Ovid: 5-Minute Sports Medicine Consult, The


Glenoid Labral Tears/SLAP Lesions
Aaron V. Mares
Tanya J. Hagen
Basics
  • Glenohumeral joint is a dynamic spheroid (‘ball and socket’) articulation:
    • The glenoid labrum, in addition to the glenohumeral ligaments, the rotator cuff, and the scapular rotators, provide joint stability.
  • The labrum is a fibrocartilaginous “lip” that surrounds the circumference of the glenoid fossa:
    • Increases the depth and surface area of the joint, increasing joint stability
    • The long head of the biceps brachii attaches to the superior portion of the labrum.
  • Because of the mechanisms of injury involved, superior tears (“SLAP” lesions) and anterior-inferior tears (Bankart lesions) are more common than posterior labral tears.
Description
  • SLAP lesions (superior labrum anterior posterior lesions):
    • Typically caused by repetitive overhead motion (eg, baseball pitcher in late cocking phase) or from a fall onto an outstretched arm
    • Presently, 10 types of lesions are described by some experts.
    • Traditionally, there have been 4 main types of lesions as listed:
      • Type I: Fraying or degeneration of the superior capsulolabral structures sparing the origin of the biceps brachii tendon (long head); joint remains stable.

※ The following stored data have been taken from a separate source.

(** C36: The daemon gets ready with a parsed configuration and the overrides of
    the command line exactly when the configuration is valid, a condition stated
    without the order of the checks, the mode its sections give is the one
    required, if any, and the host grants what that mode needs: its identity,
    the metrics recorder, the rules and the control socket; for a gateway or a
    relay the chain listener; and for a terminal with an [acme] section, that
    its DNS provider is [cloudflare] with a token that is not blank, given or
    found in the environment.  What a daemon that is ready relies on holds: the
    LAN ranges resolve, so that the [expect] on them cannot fail; the default
    certificate and key are both there or neither is; HTTP/3 is advertised only
    when it is enabled; the node's name, configured or taken from the host, is a
    non-empty string of at most 32 bytes without spaces or control characters;
    it dials exactly when [dial] is there; and it manages certificates exactly
    when it is a terminal with an [acme] section, with a provider for them. *)
Theorem daemon_starts host c a :
  (is_ok (run host c a) = true <->
   config_valid c /\ exists mode, mode_of c mode /\ (forall required, require_mode a = Some required -> mode = required) /\ host_ready host c mode) /\
  (forall st, run host c a = Ok st ->
   sd_config st = with_overrides c a /\ mode_of c (sd_mode st) /\ sd_dial st = cfg_dial c /\
   (exists lan, resolve_lan_cidrs c = Some lan /\ sd_certs st = from_server_section (cfg_server c) lan) /\
   (server_default (sd_certs st) = None -> default_cert (sd_certs st) = None /\ default_key (sd_certs st) = None) /\
   (https_alt_svc (sd_certs st) = true -> https_http3 (sd_certs st) = true) /\
   (forall hostname, name_shape (resolve_server_name (server_name (cfg_server c)) hostname)) /\
   match sd_acme st with
   | None => sd_mode st = Terminal -> cfg_acme c = None
   | Some (ac, providers) => sd_mode st = Terminal /\ exists acme route, cfg_acme c = Some acme /\
       ac = acme_config acme (sc_cert_dir (cfg_server c)) (umask host) /\
       start_wildcard acme = Ok (acme_domain acme, route) /\ is_ok (registry_get providers (acme_domain acme) (provider route)) = true
   end).
Proof.
  assert (forall mode, mode_of c mode -> mode_of (with_overrides c a) mode) as Hover by done.
  split.
  - split.
    + intros Hok. destruct (run host c a) as [st|] eqn:Hrun; [|done]. apply run_started in Hrun as (mode & Hv & Hm & Hr & Hs).
      split; [done|]. exists mode. split_and!; [done|done|]. apply (start_of_ok host (with_overrides c a)); [by apply overrides_valid|by apply Hover|by rewrite Hs].
    + intros (Hv & mode & Hm & Hr & Hh). apply (start_of_ok host (with_overrides c a)) in Hh; [|by apply overrides_valid|by apply Hover].
      destruct (start_of host (with_overrides c a) mode) as [st|] eqn:Hs; [|done].
      by rewrite (proj2 (run_started host c a st) (ex_intro _ mode (conj Hv (conj Hm (conj Hr Hs))))).
  - intros st (mode & Hv & Hm & Hr & Hs)%run_started.
    destruct (started_state host (with_overrides c a) mode st (proj2 (overrides_valid c a) Hv) Hs) as (lan & Hlan & Hcc & -> & Hcfg & Hd & Hacme).
    destruct (cert_config_sound c lan Hv) as [Hc1 Hc2]. rewrite Hcc.
    split_and!; try done; [by exists lan|intros hostname; by apply resolved_shape].
Qed.

(** A terminal with a provider for its certificates, and with one that the
    validation accepts and the start does not know. *)
Definition demo_terminal (dns_provider : string) : ServerConfig :=
  mkServerConfig
    (mkServer None "/etc/rules" None None "/etc/identity" "/etc/certs" None None None
       (Net.V4 (Net.mkSockV4 Net.V4_UNSPECIFIED 443)) false false default_https_request_body_limit None NatOff None)
    DEFAULT_CONTROL_SOCKET (Some (mkDial (X25519 (replicate 32 x01)) "gw.example.org:7000" default_heartbeat_interval default_rekey_interval)) None
    (Some (mkAcme "https://acme.example.org/dir" "ops@example.org" "example.org" "/etc/account" None true
       default_acme_renew_before default_acme_renew_jitter [(dns_provider, mkDns None (Some "CF_TOKEN"))])).
Definition demo_host (var : option string) : Host :=
  mkHost (fun _ => var) 18 (fun _ => mkCfApi (fun _ => Err ()) (fun _ _ _ _ => Err ()) (fun _ _ => Err ()) false (fun _ _ _ => Err ()) (fun _ _ => 0))
    true true true true true true.
Definition no_args : RunArgs := mkRunArgs None None None.

Lemma provider_decides_start :
  is_ok (run (demo_host (Some "token")) (demo_terminal "cloudflare") no_args) = true /\
  validate (demo_terminal "route53") = Ok () /\
  run (demo_host (Some "token")) (demo_terminal "route53") no_args = Err (AcmeFailed (UnknownProvider "<config>" "route53")) /\
  run (demo_host None) (demo_terminal "cloudflare") no_args =
    Err (AcmeFailed (DnsError "<config>" "api_token_env is not set in the daemon's environment")).
Proof. by vm_compute. Qed.

End StartupProps.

      • Type II: Detachment of superior labrum and the origin of the long head of the biceps brachii tendon (most common)
      • Type III: Bucket-handle tear of the superior labrum sparing the origin of the biceps brachii tendon (long head)

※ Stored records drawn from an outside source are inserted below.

(** ** Requests and responses *)

Inductive Request :=
  | RqStatus
  | RqRulesList
  | RqRulesReload
  | RqDownstreamShow
  | RqDownstreamPending
  | RqDownstreamApprove (fp : string)
  | RqMetrics
  | RqHealth
  | RqDerivedRules
  | RqChainSummary (timeout_ms : option Z)
  | RqChainApply (rs : list Rule)
  | RqChainReconnect
  | RqTraceSet (directive : option string)
  | RqAcmeList
  | RqAcmeRenew (h : string)
  | RqChainCanary (rule_listen : Net.SocketAddr) (rule_protocol : Protocol) (duration_ms rate payload_bytes : Z) (timeout_ms : option Z).

Record NatMappingEntry := mkNatEntry {
  ne_origin : string;
  ne_protocol : string;
  ne_internal_port : Z;
  ne_external_port : Z;
  assigned_lifetime_secs : Z;
  renew_in_secs : Z
}.

Record NatStatus := mkNatStatus {
  nt_mode : string;
  nt_state : string;
  nt_gateway : option Net.Ipv4Addr;
  nt_external_ip : option Net.Ipv4Addr;
  nt_protocol : option string;
  active_mapping_count : nat;
  nt_last_error : option MapperError;
  mappings : list NatMappingEntry
}.

Record StatusResponse := mkStatus {
  st_mode : Mode;
  downstream_ip : option Net.IpAddr;
  last_heartbeat_age_ms : option Z;
  rule_count : nat;
  st_uptime_secs : Z;
  downstream_enrolled : bool;
  default_cert_path : option string;
  default_cert_loaded_age_secs : option Z;
  st_nat : option NatStatus;
  st_lan : LanCidrs;
  certless_route_count : nat
}.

      • Type IV: Bucket-handle tear of the superior labrum as well as the origin of the biceps brachii tendon (long head).
  • Bankart lesions:
    • Usually involve anterior and inferior portion of the glenoid labrum
    • Typically caused by anterior shoulder instability
    • May be associated with a fracture of the glenoid rim (“bony Bankart”)
Epidemiology
  • In addition to labral tears, common shoulder injuries in sports include:
    • Glenohumeral dislocation
    • Acromioclavicular separation
    • Rotator cuff contusions/tendonitis/tear
    • Fractures
  • Glenoid labral tears frequently occur in combination with other shoulder injuries.
Incidence
  • SLAP lesions: Reported rates range from 6–20%
  • Bankart lesions: When associated with acute anterior dislocation, reported rates up to 78% incidence and with chronic instability up to 93% (1)
Risk Factors
  • Repetitive overhead motion (sports or occupational):
    • Baseball (pitchers)
    • Football (quarterbacks)
    • Weight lifters (military press)
    • Swimmers
    • Tennis
  • Shoulder instability/trauma
  • Anatomic variation (eg, Buford complex) or underlying generalized laxity/instability
General Prevention
Per USA Swimming and the Network Task Force on Injury Prevention (2002):
  • Stretching (eg, capsular stretch in throwers with “GIRD” = glenohumeral internal rotation deficiency)
  • Rotator cuff and periscapular strengthening
  • Core strength training
  • Ensure proper overhead (throwing/swimming, etc.) mechanics.
Etiology
Mechanisms of injury to the glenoid labrum are acute trauma and repetitive microtrauma from overhead activity:
  • Acute: Trauma:
    • Shoulder dislocation/subluxation: Anterior → Bankart, posterior (less common, eg, blocking football lineman) → posterior labral tear/“reverse Bankart”
    • Falling on an outstretched arm
    • Abrupt jerk on the upper extremity:
      • Traction when breaking a fall
      • Sudden pull on the arm (ie, when trying to lift a heavy object)
  • Chronic: Microtrauma:
    • Secondary to repetitive overhead shoulder motion
    • SLAP lesions typically occur in overhead athletes during acceleration in the late cocking phase.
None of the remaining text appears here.